In its declaration of an international health emergency, the WHO insisted that it would be “essential” for DRC “to avoid the punitive economic consequences of travel and trade restrictions on affected communities.”
The chairman of the committee on Ebola, Professor Robert Steffen, said it was “crucial” to not use the Ebola outbreak, and the new WHO designation, as an “excuse to impose trade or travel restrictions.”
The Congolese newspaper Actualité found some “surprise” and concern that the WHO would declare an international health emergency now, nearly a year since the outbreak began. Some expressed concern that the declaration would trigger an influx of international aid workers, who locals and regional militias severely distrust, many believing them to be deliberately infecting people with Ebola to commit genocide against Africans.
“There is no reason for the WHO decision, since the community [of Ebola victims] has begun to unite and commit and the number of cases of Ebola is diminishing,” the president of the North Kivu Civil Society organization, Edgar Mateso, told Actualité. While not opposing the designation, he hoped the WHO’s call for more global involvement would “not demoralize the community and bring back the old situation of mistrust.”
“There are mistakes that must be addressed first internally before seeking the support of the international community,” another civil society representative, Jules Vahikehya of Beni, North Kivu, told the newspaper. “For example, the problem of managing the frustration of local health organization staffers who are neglected while they are the ones who control the communities they manage on a daily basis.”
Vahikehya also cited “disparities between some of the practices of the response teams and the habits and customs of the local communities” as causing particular discord.
North Kivu and Ituri are essentially active war zones, home to dozens of militias fighting for control of the plentiful mineral resources in the area. While they are not officially at war, the militias routinely engage each other violently and instances of murder and rape against civilians are high, triggering a growing refugee flow out of Ituri into Uganda through Lake Albert, north of the center of the Ebola outbreak. The militias distrust Western humanitarian workers as much as many locals and have attacked Ebola treatment centers and killed health workers.
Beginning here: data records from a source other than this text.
(** * Chappel beer festival list: extraction, classification, filtering,
      sorting and the availability overlay of [BeerFestivalApp]

    A shallow embedding of the methods of the class [BeerFestivalApp] and
    the properties of its specification proved about them.  The script
    exists in several revisions; the one embedded is the latest, with the
    availability overlay and the toggle that reads the store first.  Its
    extractor, [parseABV] and classifier are also those of the revision
    without the overlay; the earlier toggle is embedded beside the latest.

    Conventions of the embedding.
    - A JavaScript string is a sequence of code units.  The development
      carries the code units 0..255 (the ISO-8859-1 range) as [ascii]; the
      case mapping and the white space of [trim] are the ones JavaScript
      defines on that range.
    - A JavaScript number is an IEEE 754 binary64 value, [spec_float] with
      precision 53 and maximal exponent 1024.
    - A method that can throw returns a [Completion]; a method that mutates
      [this] takes the application state and returns the new one. *)

From Stdlib Require Import ZArith Bool List Ascii String DecimalString Lia.
From Stdlib Require Import Floats.SpecFloat Floats.PrimFloat Floats.FloatOps.
From Stdlib Require Import Sorting.Permutation Sorting.Sorted.
From stdpp Require Import base option list strings gmap sorting.

Local Open Scope Z_scope.
Local Open Scope string_scope.

(** ** JavaScript strings *)

Module Js.

(** Code unit of a character. *)
Definition code (c : ascii) : N := N_of_ascii c.

(** White space and line terminators removed by [String.prototype.trim]:
    TAB, LF, VT, FF, CR, SP and NBSP. *)
Definition isWhiteSpace (c : ascii) : bool :=
  let n := code c in
  ((9 <=? n) && (n <=? 13) || (n =? 32) || (n =? 160))%N.

Fixpoint trimStart (s : string) : string :=
  match s with
  | EmptyString => EmptyString
  | String c s' => if isWhiteSpace c then trimStart s' else s
  end.

Fixpoint trimEnd (s : string) : string :=
  match s with
  | EmptyString => EmptyString
  | String c s' =>
      match trimEnd s' with
      | EmptyString => if isWhiteSpace c then EmptyString else String c EmptyString
      | t => String c t
      end
  end.

(** [s.trim()] *)
Definition trim (s : string) : string := trimEnd (trimStart s).

(** Lower-case mapping of one code unit: A..Z, and the Latin-1 capitals
    U+00C0..U+00DE except the multiplication sign U+00D7. *)
Definition lowerChar (c : ascii) : ascii :=
  let n := code c in
  if ((65 <=? n) && (n <=? 90) || (192 <=? n) && (n <=? 222) && negb (n =? 215))%N
  then ascii_of_N (n + 32) else c.

(** [s.toLowerCase()] *)
Fixpoint toLowerCase (s : string) : string :=
  match s with
  | EmptyString => EmptyString
  | String c s' => String (lowerChar c) (toLowerCase s')
  end.

(** [s.startsWith(k)] *)
Fixpoint startsWith (s k : string) : bool :=
  match k, s with
  | EmptyString, _ => true
  | String a k', String b s' => Ascii.eqb a b && startsWith s' k'
  | String _ _, EmptyString => false
  end.

(** [s.includes(k)]: [k] occurs in [s] at some position. *)
Fixpoint includes (s k : string) : bool :=
  startsWith s k ||
  match s with
  | EmptyString => false
  | String _ s' => includes s' k
  end.

(** Truthiness of a string: the empty string is the only falsy one. *)
Definition truthy (s : string) : bool :=
  match s with EmptyString => false | String _ _ => true end.

(** [a < b] on strings: lexicographic order of the code units. *)
Fixpoint strLt (a b : string) : bool :=
  match a, b with
  | _, EmptyString => false
  | EmptyString, String _ _ => true
  | String x a', String y b' =>
      (code x <? code y)%N || (code x =? code y)%N && strLt a' b'
  end.

(** *** Numbers *)

Definition number := spec_float.

Definition prec : Z := 53.
Definition emax : Z := 1024.

Definition NaN : number := S754_nan.
Definition zero : number := S754_zero false.

(** The Number value of the integer [z] (exact below 2^53). *)
Definition ofZ (z : Z) : number := binary_normalize prec emax z 0 false.

(** The Number value of [m / 10^k] for [0 <= m]: the quotient is rounded
    once, to nearest with ties to even. *)
Definition ofDecimal (m : Z) (k : nat) : number :=
  match m with
  | Z0 => zero
  | Zpos _ =>
      let '(q, e, l) := SFdiv_core_binary prec emax m 0 (10 ^ Z.of_nat k) 0 in
      binary_round_aux prec emax false q e l
  | Zneg _ => NaN
  end.

(** [a < b], [a <= b] and [a >= b] on numbers; every comparison with NaN
    is false. *)
Definition lt (a b : number) : bool := SFltb a b.
Definition le (a b : number) : bool := SFleb a b.
Definition ge (a b : number) : bool := SFleb b a.
Definition gt (a b : number) : bool := SFltb b a.

(** Truthiness of a number: zero of either sign and NaN are falsy. *)
Definition numTruthy (a : number) : bool :=
  match a with
  | S754_zero _ | S754_nan => false
  | _ => true
  end.

(** [a || 0] *)
Definition orZero (a : number) : number := if numTruthy a then a else zero.

Definition isDigit (c : ascii) : bool :=
  let n := code c in ((48 <=? n) && (n <=? 57))%N.

Definition digitValue (c : ascii) : Z := Z.of_N (code c) - 48.

(** Longest prefix of decimal digits and what follows it. *)
Fixpoint spanDigits (s : string) : string * string :=
  match s with
  | EmptyString => (EmptyString, EmptyString)
  | String c s' =>
      if isDigit c
      then let '(d, r) := spanDigits s' in (String c d, r)
      else (EmptyString, s)
  end.

Fixpoint digitsValue (acc : Z) (s : string) : Z :=
  match s with
  | EmptyString => acc
  | String c s' => digitsValue (acc * 10 + digitValue c) s'
  end.

(** [parseFloat(s)] on the strings the script passes to it: a prefix
    [digits], [digits.] or [digits.digits] (or [.digits]) is read as a
    decimal numeral and what follows is ignored; a string with no such
    prefix gives NaN.  Leading white space, signs, exponent parts and
    [Infinity] do not occur in those strings and are not read. *)
Definition parseFloat (s : string) : number :=
  let '(ip, r) := spanDigits s in
  let fp := match r with
            | String "." r' => fst (spanDigits r')
            | _ => EmptyString
            end in
  if truthy ip || truthy fp
  then ofDecimal (digitsValue 0 (ip +:+ fp)) (String.length fp)
  else NaN.

(** [parseFloat(x)] for a number [x]: the number is converted to a string
    and read back, which returns [x], except that negative zero prints as
    ["0"]. *)
Definition parseFloatNum (x : number) : number :=
  match x with
  | S754_zero _ => zero
  | _ => x
  end.

End Js.

(** ** Completions *)

Inductive JsError :=
  | Error (message : string)
  | TypeError (message : string).

Inductive Completion (A : Type) :=
  | Normal (value : A)
  | Throw (e : JsError).
Arguments Normal {A} value.
Arguments Throw {A} e.

(** ** Record extractor *)

(** The capture of the leftmost match of the pattern of [parseABV] in
    [abvText], if any: one or more digits, an optional dot, any number of
    digits.  The match starts at the first digit of the text; the first
    group takes the digits there, then a dot if one follows, then the
    digits after the dot. *)
Definition tokenAt (s : string) : string :=
  let '(d1, r1) := Js.spanDigits s in
  match r1 with
  | String "." r2 => d1 +:+ String "." (fst (Js.spanDigits r2))
  | _ => d1
  end.

Fixpoint matchNumber (s : string) : option string :=
  match s with
  | EmptyString => None
  | String c s' => if Js.isDigit c then Some (tokenAt s) else matchNumber s'
  end.

Definition parseABV (abvText : string) : Js.number :=
  match matchNumber abvText with
  | Some m1 => Js.parseFloat m1
  | None => Js.zero
  end.

(** The record pushed for a qualifying row. *)
Record BeerEntry := {
  brewery : string;
  beer : string;
  style : string;
  abv : Js.number;
  location : string;
  bar : string
}.

(** A row of the parsed document: the text content of its [td] cells, in
    document order. *)
Definition Row := list string.

(** [cells[i].textContent] for [i] below [cells.length]. *)
Definition textContent (cells : Row) (i : nat) : string := nth i cells EmptyString.

(** The body of the loop of [parseHtmlData] for one row: the entries
    collected so far, and the row. *)
Definition parseRow (beerData : list BeerEntry) (cells : Row) : list BeerEntry :=
  if (6 <=? length cells)%nat then
    let brewery := Js.trim (textContent cells 0) in
    let beer := Js.trim (textContent cells 1) in
    let style := Js.trim (textContent cells 2) in
    let abvText := Js.trim (textContent cells 3) in
    let location := Js.trim (textContent cells 4) in
    let bar := Js.trim (textContent cells 5) in
    if Js.truthy brewery && Js.truthy beer && negb (String.eqb brewery "Brewery") then
      let beerEntry := {| brewery := brewery; beer := beer; style := style;
                          abv := parseABV abvText; location := location; bar := bar |} in
      (beerData ++ [beerEntry])%list
    else beerData
  else beerData.

(** [for (let row of rows) { ... }] *)
Fixpoint parseRows (beerData : list BeerEntry) (rows : list Row) : list BeerEntry :=
  match rows with
  | [] => beerData
  | cells :: rows' => parseRows (parseRow beerData cells) rows'
  end.

(** ** Style classifier *)

Record CoreType := { keywords : list string; category : string }.

Definition coreTypes : list CoreType := [
  {| keywords := ["ipa"; "india pale ale"]; category := "IPA" |};
  {| keywords := ["bitter"]; category := "Bitter" |};
  {| keywords := ["golden ale"; "golden"]; category := "Golden Ale" |};
  {| keywords := ["pale ale"]; category := "Pale Ale" |};
  {| keywords := ["amber ale"]; category := "Amber Ale" |};
  {| keywords := ["brown ale"]; category := "Brown Ale" |};
  {| keywords := ["mild"]; category := "Mild" |};
  {| keywords := ["old ale"]; category := "Old Ale" |};
  {| keywords := ["strong ale"]; category := "Strong Ale" |};
  {| keywords := ["barley wine"]; category := "Barley Wine" |};
  {| keywords := ["stout"]; category := "Stout" |};
  {| keywords := ["porter"]; category := "Porter" |};
  {| keywords := ["wheat"; "weizen"; "witbier"]; category := "Wheat Beer" |};
  {| keywords := ["pilsner"; "pils"]; category := "Pilsner" |};
  {| keywords := ["lager"]; category := "Lager" |};
  {| keywords := ["saison"]; category := "Saison" |};
  {| keywords := ["sour"; "gose"; "lambic"]; category := "Sour" |};
  {| keywords := ["cider"]; category := "Cider" |};
  {| keywords := ["perry"]; category := "Perry" |};
  {| keywords := ["ale"]; category := "Ale" |}
].

(** The inner loop: does some keyword of the list occur in [lowerStyle]? *)
Fixpoint anyKeyword (lowerStyle : string) (kws : list string) : bool :=
  match kws with
  | [] => false
  | keyword :: kws' =>
      if Js.includes lowerStyle keyword then true else anyKeyword lowerStyle kws'
  end.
Locals have helped suspected Ebola patients flee medical care, believing they are saving them from murder at the hands of the health workers.
Not all in the region expressed concern the emergency designation would hinder containment of the virus. Many, on the contrary, hoped renewed global attention would lead to authorities having more resources to fight Ebola’s spread.
“The WHO statement is a good thing because it is an admission of failure that can reframe the actions of the response teams, avoid the mistakes of the past, and improve the performance of these same teams,” Muhindo Mughanda, an international relations professor in Butembo, North Kivu, told Actualité.